Exercise materials Block Start

(** C24 What an endpoint receives: a job whose data is JSON goes to the configured
    URL in one send, as a text that reads back as an object of exactly the six
    documented members, the data being the value the producer wrote; data that
    is not JSON fails the job for good without a request. *)
Theorem dispatch_envelope zone e job w :
  let out := http_Execute range zone e job w in
  match parse_json (job_Data job) with
  | None => job_Data job <> "" -> errors_Is_opt out.1.2 ErrUnrecoverable = true /\ out.2 = w
  | Some data =>
      json_depth data < maxNestingDepth ->
      time_json zone (job_Timestamp job) = OString (rfc3339 zone true (job_Timestamp job)) ->
      exists body,
        out = send (he_snd e) (timeout (he_opts e)) (opt_URL (he_opts e)) body (opt_Secret (he_opts e))
                (range (opt_Headers (he_opts e))) job w /\
        parse_json body = Some (JObject
          [("queue", JString (to_valid (job_Queue job))); ("id", JString (to_valid (job_ID job)));
           ("name", JString (to_valid (job_Name job))); ("data", data);
           ("attemptsMade", JNumber (FormatInt (job_AttemptsMade job)));
           ("timestamp", JString (rfc3339 zone true (job_Timestamp job)))])
  end.
Proof.
  cbv zeta. unfold http_Execute. pose proof (Marshal_encodes (envelope_json zone (job_envelope job))) as HM.
  unfold envelope_json, job_envelope in *. cbn [env_Queue env_ID env_Name env_Data env_AttemptsMade env_Timestamp] in *.
  destruct (parse_json (job_Data job)) as [data|] eqn:Hd.
  - intros Hdepth Ht. rewrite Ht in HM |- *. cbn [denote] in HM. rewrite Hd in HM.
    rewrite bool_decide_eq_false_2 in HM by (intros Hn; by rewrite Hn in Hd).
    destruct (Marshal _) as [body|]; [|done]. eexists. split; [done|].
    apply written_parses.
    + rewrite <- (to_valid_ascii (rfc3339 zone true (job_Timestamp job))) by apply rfc3339_ascii. exact HM.
    + unfold maxNestingDepth in *. cbn [json_depth fold_right snd]. lia.
  - intros Hne. cbn [denote] in HM. rewrite bool_decide_eq_false_2, Hd in HM by done.
    destruct (Marshal _) as [body|]; done.
Qed.
End properties.
Definition isTokenByte (b : ascii) : bool :=
  byte_in 97 122 b || byte_in 65 90 b || byte_in 48 57 b || has_byte "!#$%&'*+-.^_`|~" b.
Definition validHeaderName (s : string) : bool :=
  negb (bool_decide (s = "")) && str_forallb isTokenByte s.
Definition invalid_value_byte (b : ascii) : bool :=
  ((b2n b <? 32)%N && negb (bool_decide (b = tab))) || (b2n b =? 127)%N.
Definition validHeaderValue (s : string) : bool :=
  str_forallb (fun b => negb (invalid_value_byte b)) s.

(** [Payload.resolveBody] *)
Definition resolveBody (p : Payload) (defaultContentType : string) : res (string * string) :=
  let contentType :=
    if bool_decide (ContentType p = "") then defaultContentType else ContentType p in
  let activity := TrimSpace (Activity p) in
  match activity with
  | String c _ =>
      if negb (bool_decide (p_Body p = "")) then
        Fail (New (qstr "activity" +:+ " and " +:+ qstr "body" +:+ " are exclusive"))
      else if negb (bool_decide (c = "{"%char)) then
        Fail (New (qstr "activity" +:+ " must be a JSON object"))
      else Ok (activity, contentType)
  | EmptyString =>
      if negb (bool_decide (p_Body p = "")) then Ok (p_Body p, contentType)
      else Fail (New ("one of " +:+ qstr "activity" +:+ " or " +:+ qstr "body" +:+ " is required"))
  end.

Inductive outcome : Set := outcomeSuccess | outcomeRetry | outcomePermanent.

Definition classify (status : Z) : outcome :=
  if (200 <=? status) && (status <? 300) then outcomeSuccess
  else if (status =? StatusUnauthorized) || (status =? StatusRequestTimeout)
          || (status =? StatusTooManyRequests) then outcomeRetry
  else if (300 <=? status) && (status <? 500) then outcomePermanent
  else outcomeRetry.
(** ** Properties *)

(** C29 What --json prints is one JSON text of the documented shape, or nothing. When
    the parts of a job that are copied (its data, result, progress and options) are
    JSON and the times have four-digit years, a reader finds in it, under the names
    of the contract and under no others, what the command found: every count under
    its bucket, the page and size asked for, each job with its copied parts as the
    values they are, which flags hold, and each bucket that lost jobs with the number
    it lost. Otherwise the command fails and prints no half of it. *)
Theorem json_output zone out :
  (output_ok zone out ->
     exists s x, render zone true out = Ok s /\ (ts ← lex s; parse_tokens ts) = Some x /\ shows zone out x) /\
  (~ output_ok zone out -> exists e, render zone true out = Fail e).
Proof.
  unfold render, emitJSON. split.
  - intros Hok. pose proof Hok as Hd. apply output_denote in Hd as [x Hx].
    destruct (Encode_parses "" "  " _ x eq_refl eq_refl Hx) as (s & Hs & Hw).
    exists s, x. split; [done|]. split; [|by apply output_shape].
    apply written_parse in Hw as (ts & -> & Hp). exact Hp.
  - intros Hn. unfold Encode. pose proof (Marshal_encodes (output_json zone out)) as HM.
    destruct (Marshal (output_json zone out)) as [s|e]; [|by exists e].
    destruct Hn. apply output_denote. by destruct (denote (output_json zone out)).
Qed.

(** The drain's counts and a listed job, read back from what is printed. *)
Lemma json_output_witness :
  (exists s x r, render utc true (OutDrain "deliver" [("wait", 3); ("delayed", 1)] false) = Ok s /\
    (ts ← lex s; parse_tokens ts) = Some x /\ is_bool (field x "included_delayed") false /\
    field x "removed" = Some r /\ is_num (field r "wait") 3 /\ is_num (field r "delayed") 1) /\
  exists s x job, render utc true (OutList "q" "failed" 2 20 [sample_view]) = Ok s /\
    (ts ← lex s; parse_tokens ts) = Some x /\ is_num (field x "page") 2 /\ is_num (field x "size") 20 /\
    field x "jobs" = Some (JArray [job]) /\ is_num (field job "attempts_started") 3 /\
    field job "data" = Some (JObject [("a", JNumber "1")]).
Proof.
  split.
  - destruct (json_output utc (OutDrain "deliver" [("wait", 3); ("delayed", 1)] false)) as [H _].
    destruct H as (s & x & Hs & Hx & _ & _ & (r & Hr & Hrem) & Hd & _); [done|].
    exists s, x, r. destruct Hrem as [_ Hnum]; [distinct_names|by repeat constructor|].
    apply Forall_cons in Hnum as [H1 Hnum]. apply Forall_cons in Hnum as [H2 _]. by split_and!.
  - destruct (json_output utc (OutList "q" "failed" 2 20 [sample_view])) as [H _].
    destruct H as (s & x & Hs & Hx & _ & _ & _ & Hp & Hz & vs & Hj & Hvs).
    { cbn [output_ok]. constructor; [|constructor]. unfold view_ok. split_and!; vm_compute; done. }
    apply Forall2_cons_inv_l in Hvs as (job & vs' & Hjob & Hnil & ->). apply Forall2_nil_inv_l in Hnil as ->.
    exists s, x, job. destruct Hjob as [_ _ _ _ _ Hst _ _ Hdata _].
    split_and!; try done.
Defined.
(* ===== verification/Main.v ===== *)
(** * The process commands (cmd/mkqd/main.go)

    The subcommands that do not go through the inspector: [run], [check], [keys]
    and [version], from their parsed flags on. What a command prints is the list
    of its lines. *)

From S2P Require Import Prelude GoErrors GoStrings Utf8 Duration Config Executor Register Runtime Shutdown.
From S2P Require Import Signers Cli.

(** ** Formatting *)

(** [%-20s]: the width counts characters. *)
Fixpoint spaces (n : nat) : string :=
  match n with O => "" | S n => String " " (spaces n) end.
Definition pad_right (width : nat) (s : string) : string :=
  s +:+ spaces (width - length (runes s)).

(** [%t] *)
Definition bool_string (b : bool) : string := if b then "true" else "false".

(** ** The commands *)

(** The default of the -c flag; an empty MKQD_CONFIG counts as unset. *)
Definition configFlag (Getenv : string -> string) : string :=
  if bool_decide (Getenv "MKQD_CONFIG" = "") then "mkqd.yaml" else Getenv "MKQD_CONFIG".

Definition cmdVersion : list string := [Version].

Definition cmdKeys {W} `{!FS W} (dir : string) (args : list string) : res (list string) :=
  match args with
  | [keyId] =>
      let name := KeyFileName keyId in
      Ok [if bool_decide (dir = "") then name else filepath_Join (W := W) dir name]
  | _ => Fail (New "usage: mkqd keys [-dir DIR] <keyId>")
  end.

Section commands.
Context {W K : Type}.
(** The environment of a process: mkq's NewClient, the file and its parse, the
    linked executors. *)
Context (NewClient : mkqConfig -> option error).
Context (LoadConfig : string -> res Config).
Context (factories : gmap string (ExecutorFactory W)).

Section run.
Context (mkq_Process : list (event K) -> string -> handler W -> list WorkerOption -> res K).
Context (mkq_Stop : list (event K) -> K -> option error).
Context (net_Listen : list (event K) -> string -> res string).
Context (schedule : list (string * K) -> list (string * K)).

Definition cmdRun (path : string) (w : W) (a : Z -> sd_answers)
  : option error * list (event K) * W :=
  match NewFromFile NewClient LoadConfig path with
  | Fail err => (Some err, [], w)
  | Ok rt =>
      let '(err, _, tr, w) :=
        Run mkq_Process mkq_Stop net_Listen schedule factories rt [] w a in
      (err, tr, w)
  end.
End run.

(** The line of one queue; none when it has no tuning. *)
Definition queue_line (rt : Runtime W K) (name : string) : list string :=
  match QueueTuning rt name with
  | None => []
  | Some (concurrency, lock) =>
      ["  " +:+ pad_right 20 name +:+ " concurrency=" +:+ FormatInt concurrency
       +:+ " lock=" +:+ Duration_String lock]
  end.

(** What a successful [check] prints. *)
Definition check_report (path : string) (rt : Runtime W K) : list string :=
  let c := cfg rt in
  ["config     " +:+ path;
   "redis      " +:+ Join (Addrs (Redis c)) "," +:+ " db=" +:+ FormatInt (DB (Redis c))
     +:+ " pool=" +:+ poolDescription c;
   "prefix     " +:+ keyPrefixDescription c;
   "server     " +:+ srv_Addr (Server c) +:+ " metrics=" +:+ bool_string (Metrics (Server c));
   "shutdown   " +:+ Duration_String (ShutdownTimeout c);
   "queues"]
  ++ flat_map (queue_line rt) (runtime_Queues rt)
  ++ ["executors  " +:+ Join (RegisteredExecutors factories) ", "; "ok"].

(** [check]; [rdb] is what Redis answers to the ping. The runtime is shut down
    whatever happens, and what that answers is dropped. *)
Definition cmdCheck (path : string) (rdb : option error) (a : sd_answers) (w : W)
  : res (list string) * option (Runtime W K) * W :=
  match NewFromFile NewClient LoadConfig path with
  | Fail err => (Fail err, None, w)
  | Ok rt =>
      let '(err, rt, w) := Check factories rt (Some rdb) w in
      let out := match err with Some e => Fail e | None => Ok (check_report path rt) end in
      let '(_, rt) := Shutdown rt a in
      (out, Some rt, w)
  end.
End commands.

(** ** Lemmas *)

(** A runtime fresh from [New]. *)
Lemma New_runtime_ok {W K} NewClient c (rt : Runtime W K) :
  New_runtime NewClient c = Ok rt ->
  cfg rt = applyDefaults c /\ valid_config (cfg rt) /\ registry rt = ∅ /\ order rt = [] /\
  stopErr rt = None.
Proof.
  unfold New_runtime. destruct (Validate (applyDefaults c)) eqn:Hv; [done|].
  apply Validate_valid in Hv. intros H. inv_bind H.
  destruct (NewClient _); [done|]. by injection H as <-.
Qed.

Lemma built_tuning {W K} (factories : gmap string (ExecutorFactory W)) (rt : Runtime W K) c qc r :
  NoDup (map q_Name (Queues (cfg rt))) -> qc ∈ Queues (cfg rt) -> built factories c qc r ->
  let t := resolveTuning rt r in
  r_concurrency t = default (d_Concurrency (Defaults (cfg rt))) (q_Concurrency qc) /\
  r_lockDuration t = default (d_LockDuration (Defaults (cfg rt))) (q_LockDuration qc).
Proof.
  intros Hnd Hin (? & ? & ? & ? & ? & _ & _ & _ & ->). unfold resolveTuning. cbn [r_queue r_tune].
  rewrite queueConfig_in by done. cbn. by destruct (q_Concurrency qc), (q_LockDuration qc).
Qed.

(** The line a configured queue should get. *)
Definition report_line (c : Config) (qc : QueueConfig) : string :=
  "  " +:+ pad_right 20 (q_Name qc)
  +:+ " concurrency=" +:+ FormatInt (default (d_Concurrency (Defaults c)) (q_Concurrency qc))
  +:+ " lock=" +:+ Duration_String (default (d_LockDuration (Defaults c)) (q_LockDuration qc)).

Lemma queue_lines {W K} (factories : gmap string (ExecutorFactory W)) (rt : Runtime W K) c qcs :
  NoDup (map q_Name (Queues (cfg rt))) ->
  (forall qc, qc ∈ qcs -> qc ∈ Queues (cfg rt) /\
     exists r, registry rt !! q_Name qc = Some r /\ built factories c qc r) ->
  flat_map (queue_line rt) (map q_Name qcs) = map (report_line (cfg rt)) qcs.
Proof.
  intros Hnd. induction qcs as [|qc qcs IH]; intros H; [done|]. cbn [map flat_map].
  rewrite IH by (intros qc' Hin; apply H; by right).
  destruct (H qc ltac:(by left)) as (Hin & r & Hr & Hb).
  destruct (built_tuning _ _ _ _ _ Hnd Hin Hb) as [Hc Hl].
  unfold queue_line, QueueTuning. rewrite Hr. cbv zeta. by rewrite Hc, Hl.
Qed.

(** ** Properties *)

(** What [mkqd check] vouches for: when it reports, Redis answered, the
    configuration is valid and every executor it names was built; and the report
    has one line per configured queue, in order of their names, with the
    concurrency and the lock its block sets or else the defaults. *)
Theorem cmdCheck_report {W K} NewClient LoadConfig (factories : gmap string (ExecutorFactory W))
    path rdb a w lines (rt : Runtime W K) w' :
  cmdCheck NewClient LoadConfig factories path rdb a w = (Ok lines, Some rt, w') ->
  rdb = None /\ valid_config (cfg rt) /\
  (forall qc, qc ∈ Queues (cfg rt) -> exists r, built factories (cfg rt) qc r) /\
  exists before qcs after,
    lines = before ++ map (report_line (cfg rt)) qcs ++ after /\
    qcs ≡ₚ Queues (cfg rt) /\ Sorted String.le (map q_Name qcs).
Proof.
  unfold cmdCheck, NewFromFile. destruct (LoadConfig path) as [c|]; [|done].
  cbn [mbind res_bind].
  destruct (New_runtime NewClient c) as [rt0|] eqn:Hnew; [|done].
  apply New_runtime_ok in Hnew as (_ & Hv & Hreg & Hord & _).
  unfold Check, ping. destruct rdb as [e|]; [by destruct (Shutdown rt0 a)|].
  destruct (buildConfiguredQueues factories rt0 w) as [[[e|] rt1] w1] eqn:Hb;
    [by destruct (Shutdown rt1 a)|].
  apply fresh_build in Hb as (Hc & Hq & Hbuilt); [|done..].
  destruct (Shutdown_keeps rt1 a) as [Hk _]. destruct (Shutdown rt1 a) as [err rt2]. cbn in Hk.
  intros H. injection H as <- <- <-. rewrite Hk, Hc.
  split; [reflexivity|]. split; [exact Hv|]. split.
  { intros qc Hin. destruct (Hbuilt qc Hin) as (r & _ & ?). by exists r. }
  pose proof (merge_sort_Permutation String.le (map q_Name (Queues (cfg rt0)))) as Hp.
  apply Permutation.Permutation_map_inv in Hp as (qcs & Hs & Hp).
  unfold check_report, runtime_Queues. rewrite Hq. fold (sortedQueueNames (map q_Name (Queues (cfg rt0)))) in Hs.
  rewrite Hs, (queue_lines factories rt1 (cfg rt0) qcs).
  - eexists _, qcs, _. split_and!; [by rewrite Hc|done|].
    rewrite <- Hs. apply (Sorted_merge_sort String.le).
  - rewrite Hc. by apply valid_names.
  - intros qc Hin. rewrite <- Hp in Hin. rewrite Hc. auto.
Qed.

Definition checked :=
  cmdCheck (K := nat) (fun _ => None) (fun _ => Ok (cfg one_queue_runtime)) nop_factories "mkqd.yaml" None
    all_well tt.

Lemma cmdCheck_report_witness :
  match checked with
  | (Ok lines, Some rt, _) =>
      valid_config (cfg rt) /\
      nth 6 lines "" = "  mail                 concurrency=128 lock=30s"
  | _ => False
  end.
Proof.
  destruct checked as [[[lines|e] [rt|]] w'] eqn:H;
    [|apply (f_equal (fun r => (match r.1.1 with Ok _ => true | _ => false end,
                                 match r.1.2 with Some _ => true | None => false end))) in H; vm_compute in H; discriminate..].
  split.
  - by apply (cmdCheck_report _ _ _ _ _ _ _ _ _ _ H).
  - assert (match checked.1.1 with Ok l => nth 6 l "" | Fail _ => "" end =
            "  mail                 concurrency=128 lock=30s") as Hline
      by (vm_compute; reflexivity).
    rewrite H in Hline. exact Hline.
Defined.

Exercise materials Block End

Task prompt: Only those lines of the entries above that run from the line containing "(s & Hs & Hw)." to the line containing "The subcommands that", both included, should be transcribed exactly.

Written response:
    destruct (Encode_parses "" "  " _ x eq_refl eq_refl Hx) as (s & Hs & Hw).
    exists s, x. split; [done|]. split; [|by apply output_shape].
    apply written_parse in Hw as (ts & -> & Hp). exact Hp.
  - intros Hn. unfold Encode. pose proof (Marshal_encodes (output_json zone out)) as HM.
    destruct (Marshal (output_json zone out)) as [s|e]; [|by exists e].
    destruct Hn. apply output_denote. by destruct (denote (output_json zone out)).
Qed.

(** The drain's counts and a listed job, read back from what is printed. *)
Lemma json_output_witness :
  (exists s x r, render utc true (OutDrain "deliver" [("wait", 3); ("delayed", 1)] false) = Ok s /\
    (ts ← lex s; parse_tokens ts) = Some x /\ is_bool (field x "included_delayed") false /\
    field x "removed" = Some r /\ is_num (field r "wait") 3 /\ is_num (field r "delayed") 1) /\
  exists s x job, render utc true (OutList "q" "failed" 2 20 [sample_view]) = Ok s /\
    (ts ← lex s; parse_tokens ts) = Some x /\ is_num (field x "page") 2 /\ is_num (field x "size") 20 /\
    field x "jobs" = Some (JArray [job]) /\ is_num (field job "attempts_started") 3 /\
    field job "data" = Some (JObject [("a", JNumber "1")]).
Proof.
  split.
  - destruct (json_output utc (OutDrain "deliver" [("wait", 3); ("delayed", 1)] false)) as [H _].
    destruct H as (s & x & Hs & Hx & _ & _ & (r & Hr & Hrem) & Hd & _); [done|].
    exists s, x, r. destruct Hrem as [_ Hnum]; [distinct_names|by repeat constructor|].
    apply Forall_cons in Hnum as [H1 Hnum]. apply Forall_cons in Hnum as [H2 _]. by split_and!.
  - destruct (json_output utc (OutList "q" "failed" 2 20 [sample_view])) as [H _].
    destruct H as (s & x & Hs & Hx & _ & _ & _ & Hp & Hz & vs & Hj & Hvs).
    { cbn [output_ok]. constructor; [|constructor]. unfold view_ok. split_and!; vm_compute; done. }
    apply Forall2_cons_inv_l in Hvs as (job & vs' & Hjob & Hnil & ->). apply Forall2_nil_inv_l in Hnil as ->.
    exists s, x, job. destruct Hjob as [_ _ _ _ _ Hst _ _ Hdata _].
    split_and!; try done.
Defined.
(* ===== verification/Main.v ===== *)
(** * The process commands (cmd/mkqd/main.go)

    The subcommands that do not go through the inspector: [run], [check], [keys]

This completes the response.